= Arthur Foley =

American physicist, university professor, and architect

Arthur Lee Foley (1867–1945) was an American physicist, university professor, and architect.

== Early life and education ==

Foley received his A.B. from Indiana University (Bloomington) in 1890. He received his Ph.D. in physics from Cornell University (Ithaca, New York) in 1897, with research under the direction of Edward Leamington Nichols.

== Career and research ==

Throughout his career, Foley was interested in radiation and wave phenomena of all sorts. He completed his doctorate just about a year before Marie Skłodowska-Curie, Pierre Curie, and Gustave Bémont announced (November 1898 in Paris) their discovery of radium. Seizing an opportunity to popularize a new scientific phenomenon, Foley was giving public demonstrations of radiation from radium as early as 1904. He demonstrated some effects of the radiation by using the spinthariscope, invented by Sir William Crookes in 1903. Foley collaborated with IU Instructor Ryland Ratliff, investigating properties of “one-tenth of a gram of ‘Curie’ radium chloride.”

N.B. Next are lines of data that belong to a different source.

(** ** The checksum *)

Lemma land_ff i : 0 <= Z.land i 0xFF < 256.
Proof. change 0xFF with (Z.ones 8). rewrite Z.land_ones by lia. by apply Z.mod_pos_bound. Qed.

Definition total (zs : list Z) : Z := foldr Z.add 0 zs.

Lemma total_snoc zs z : total (zs ++ [z]) = total zs + z.
Proof. unfold total. induction zs as [|x zs IH]; simpl in *; lia. Qed.

Lemma total_bounds b zs : 0 <= b -> Forall (fun z => 0 <= z <= b) zs -> 0 <= total zs <= b * Z.of_nat (length zs).
Proof. intros Hb. unfold total. induction 1 as [|z zs Hz _ IH]; simpl in *; lia. Qed.

(** Integers are added up exactly. *)
Lemma sum_exact zs acc :
  Forall (fun z => 0 <= z < 2 ^ 24) zs -> 0 <= acc -> acc + total zs < 2 ^ 53 ->
  fold_left (fun a x => fadd a (f32_to_f64 x)) (f32_of_Z <$> zs) (f64_of_Z acc) = f64_of_Z (acc + total zs).
Proof.
  intros Hzs. revert acc. induction Hzs as [|z zs Hz Hzs IH]; intros acc Ha Hs; [by rewrite Z.add_0_r|].
  assert (0 <= total zs) as Ht by (apply (total_bounds (2 ^ 24)); [lia|]; eapply Forall_impl; [done|]; simpl; lia).
  change (total (z :: zs)) with (z + total zs) in *. cbn [fmap list_fmap fold_left].
  rewrite f32_to_f64_exact, fadd_exact, IH by lia. f_equal. lia.
Qed.

Lemma decode_exact k v : 0 <= v -> v + Z.of_nat k < 2 ^ 24 -> Nat.iter k decode_elem (f32_of_Z v) = f32_of_Z (v + Z.of_nat k).
Proof.
  intros Hv. induction k as [|k IH]; intros Hk; [by rewrite Z.add_0_r|].
  change (Nat.iter (S k) decode_elem (f32_of_Z v)) with (decode_elem (Nat.iter k decode_elem (f32_of_Z v))).
  rewrite IH by lia. unfold decode_elem. rewrite fadd32_exact by lia. f_equal. lia.
Qed.

Lemma low_bytes_total n k :
  0 <= k -> total ((fun i => Z.land i 0xFF + k) <$> seqZ 0 (Z.of_nat n)) = low_byte_sum (Z.of_nat n) + k * Z.of_nat n.
Proof.
  intros Hk. induction n as [|n IH]; [by rewrite Z.mul_0_r|].
  rewrite seqZ_S, fmap_app. cbn [fmap list_fmap]. rewrite total_snoc, IH, Z.add_0_l. replace (Z.of_nat (S n)) with (Z.of_nat n + 1) by lia.
  rewrite low_byte_sum_succ by lia. lia.
Qed.

(** The checksum of a decoded array. *)
Lemma decode_checksum n :
  0 <= n <= k_max_elems ->
  sum_of (Nat.iter 8 decode_elem <$> initial_data n) = f64_of_Z (low_byte_sum n + 8 * n) /\
  0 <= low_byte_sum n + 8 * n < 2 ^ 53.
Proof.
  intros Hn. unfold k_max_elems in Hn. unfold initial_data.
  rewrite <- list_fmap_compose. set (zs := (fun i => Z.land i 0xFF + 8) <$> seqZ 0 n).
  assert (Nat.iter 8 decode_elem ∘ (fun i => f32_of_Z (Z.land i 255)) <$> seqZ 0 n = f32_of_Z <$> zs) as ->.
  { unfold zs. rewrite <- list_fmap_compose. apply list_fmap_ext. intros i x _. unfold compose.
    pose proof (land_ff x). apply (decode_exact 8); lia. }
  assert (Forall (fun z => 0 <= z <= 263) zs) as Hzs.
  { unfold zs. apply Forall_fmap, Forall_forall. intros x _. unfold compose. pose proof (land_ff x). lia. }
  assert (total zs = low_byte_sum n + 8 * n) as Et.
  { unfold zs. rewrite <- (Z2Nat.id n) by lia. by apply low_bytes_total. }
  pose proof (total_bounds 263 zs ltac:(lia) Hzs) as Hb. unfold zs in Hb at 3.
  rewrite length_fmap, length_seqZ, Z2Nat.id in Hb by lia. rewrite <- Et.
  split; [|lia]. apply (sum_exact zs 0); [|lia..]. eapply Forall_impl; [exact Hzs|]. simpl. lia.
Qed.

(** ** Memory *)

Section Memory.
  Context `{Env} `{CudaRuntime} `{!LawfulRuntime}.

(** Only the blocks of one request change, and the device's block stays. *)
Record confined (h_in h_out d : Z) (m m' : Memory) : Prop := {
  cf_host k : k <> h_in -> k <> h_out -> host m' !! k = host m !! k;
  cf_device k : k <> d -> device m' !! k = device m !! k;
  cf_block : is_Some (device m !! d) -> is_Some (device m' !! d);
  cf_refused : refused m' = refused m
}.

#[local] Instance confined_preorder h_in h_out d : PreOrder (confined h_in h_out d).
Proof.
  split; [by split|]. intros m1 m2 m3 [A1 B1 C1 D1] [A2 B2 C2 D2].
  split; [intros; by rewrite A2, A1|intros; by rewrite B2, B1|auto|congruence].
Qed.

Ltac heap_step :=
  split; [intros k *; intros; cbn [host upd upd_host upd_device upd_calls];
            rewrite ?lookup_insert_ne, ?lookup_delete_ne, ?lookup_alter_ne by congruence; done
         |intros k *; intros; cbn [device upd upd_host upd_device upd_calls];
            rewrite ?lookup_insert_ne, ?lookup_delete_ne, ?lookup_alter_ne by congruence; done
         |cbn [device upd upd_host upd_device upd_calls]; rewrite ?lookup_insert_eq, ?lookup_alter_eq, ?fmap_is_Some; by eauto
         |done].

Lemma call_confined {A} (f : Memory -> A) h_in h_out d m : steps (confined h_in h_out d) m (call f).
Proof. unfold steps, call, exec. cbn [snd]. heap_step. Qed.
#[local] Hint Resolve call_confined : frame.

(** [compute] up to the release of its blocks. *)
Definition compute_work (w : WorkRequest) (n h_in h_out d : Z) : ST Memory WorkResult :=
  write_host h_in (initial_data n) ;;
  write_host h_out ((fun _ => S754_zero false) <$> seqZ 0 n) ;;
  upload d h_in ;;
  run_kernels (wq_phase w) (i32 n) d ;;
  e1 ← call rt_synchronize;
  e1 ← (if e1 =? cudaSuccess then download h_out d else mret e1);
  if negb (e1 =? cudaSuccess)
  then mret (cuda_failed w ("cuda kernel failed: " +:+ rt_error_string e1))
  else out ← gets (fun m => default [] (host m !! h_out));
       mret ((cuda_result w) <| wres_status := CS_Succeeded |> <| wres_duration_us := to_i64 (sum_of out) |>).

Lemma compute_split w n h_in h_out d m :
  exec (compute w n h_in h_out d) m =
  exec (free (Some h_out)) (exec (free (Some h_in)) (exec (cudaFree d) (exec (compute_work w n h_in h_out d) m))).
Proof. unfold compute, compute_work. rewrite !exec_bind, exec_ret. done. Qed.

Lemma compute_confined w n h_in h_out d m : steps (confined h_in h_out d) m (compute_work w n h_in h_out d).
Proof. unfold compute_work, write_host, upload, run_kernels, launch, download. mwalk heap_step. Qed.

Definition heaps (m : Memory) : gmap Z (list f32) * gmap Z (list f32) := (host m, device m).

(** What a request or a batch leaves: the host's memory as it was, and on the
    device the blocks [l] more, which [cudaFree] did not release. *)
Record leaves (l : list Z) (m m' : Memory) : Prop := {
  lv_host : host m' = host m;
  lv_refused : refused m' = refused m ++ l;
  lv_blocks d : d ∈ l -> device m !! d = None /\ is_Some (device m' !! d);
  lv_errors d : d ∈ l -> exists m0, (rt_cudaFree m0 d).1 <> cudaSuccess;
  lv_device k : k ∉ l -> device m' !! k = device m !! k
}.

Lemma leaves_nothing m m' : heaps m' = heaps m -> refused m' = refused m -> leaves [] m m'.
Proof.
  unfold heaps. intros [= E1 E2] E3. split; [done|by rewrite app_nil_r| | |by rewrite E2]; intros d Hd; by apply elem_of_nil in Hd.
Qed.

Lemma leaves_trans l1 l2 m1 m2 m3 : leaves l1 m1 m2 -> leaves l2 m2 m3 -> leaves (l1 ++ l2) m1 m3.
Proof.
  intros [A1 B1 C1 X1 D1] [A2 B2 C2 X2 D2]. split; [congruence|by rewrite B2, B1, app_assoc| | |].
  - intros d [Hd|Hd]%elem_of_app.
    + destruct (C1 d Hd) as [Hn [x Hx]]. split; [done|]. rewrite D2; [by eexists|]. intros [Hn' _]%C2. congruence.
    + destruct (C2 d Hd) as [Hn Hs]. split; [|done]. destruct (decide (d ∈ l1)) as [[_ [x Hx]]%C1|Hn1]; [congruence|].
      by rewrite <- D1.
  - intros d [Hd|Hd]%elem_of_app; auto.
  - intros k Hk. rewrite elem_of_app in Hk. by rewrite D2, D1 by tauto.
Qed.

(** The allocations of a request. *)
Definition confined_new (h_in h_out d : Z) (m m' : Memory) : Prop :=
  (forall k, k <> h_in -> k <> h_out -> host m' !! k = host m !! k) /\
  (forall k, k <> d -> device m' !! k = device m !! k) /\ refused m' = refused m.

Foley also investigated radio waves and sound waves. In 1917, he became the first recipient of a professorship in the Luther Dana Waterman Institute for Research at Indiana University, where he studied acoustic phenomena. Foley worked on theories of sound amplification, leading to patents for the ideal shapes of horns for musical instruments, and for the optimum placement of locomotive whistles He photographed sound waves.

Foley worked on theories of sound amplification, leading to patents for the ideal shapes of horns for musical instruments. and for the optimum placement of locomotive whistles. He measured the speed of sound in open air and within musical instruments.

P. Blakiston's Son & Company, Inc. of Philadelphia published his college textbook, College Physics, in 1933. The third edition appeared in 1941.

Gamma of Indiana Chapter of Phi Beta Kappa at Indiana University was chartered in 1911. In addition to members of the Senior Class, several outstanding Indiana University alumni were also elected. Arthur Lee Foley, Rolla Roy Ramsey, Albert Fredrick Ottomar Germann, and Ross Franklin Lockridge Sr. were among the alumni elected in 1911.

Foley played significant roles in building the Indiana University new campus in Dunn's Woods. He was a member of the 1909 committee that recommended building a reservoir to deal with the university's chronic water shortage, and was architect and engineer for constructing the reservoir dam in 1910. He was architect and superintendent of construction for two power plants and connecting tunnels to supply steam, electricity, and telephone service to the new buildings. He was architect and superintendent of construction for the Wellhouse (1906) and for a 1907 addition to Maxwell Hall. He was superintendent of construction for Student Building (1906), the Library (1907), and Biology Hall (1910). He directed improvements in the acoustics of Assembly Hall in 1916–1917.

Foley was a Fellow of the Indiana Academy of Science, and served as President of the academy in 1909. He published several scholarly papers in Proceedings of the Indiana Academy of Science.

The Foley House Basement Key Award is given to an Indiana University School of Optometry alum for excellence in the field of optometry. Arthur Foley's former house served, beginning in 1959, as the IU optometry clinic. The basement served as a gathering place for optometry students, each given a key to Foley House. When Foley house was being demolished, the basement door was salvaged. That door, preserved and revered, now bears the name of each recipient of the Foley House Basement Key Award.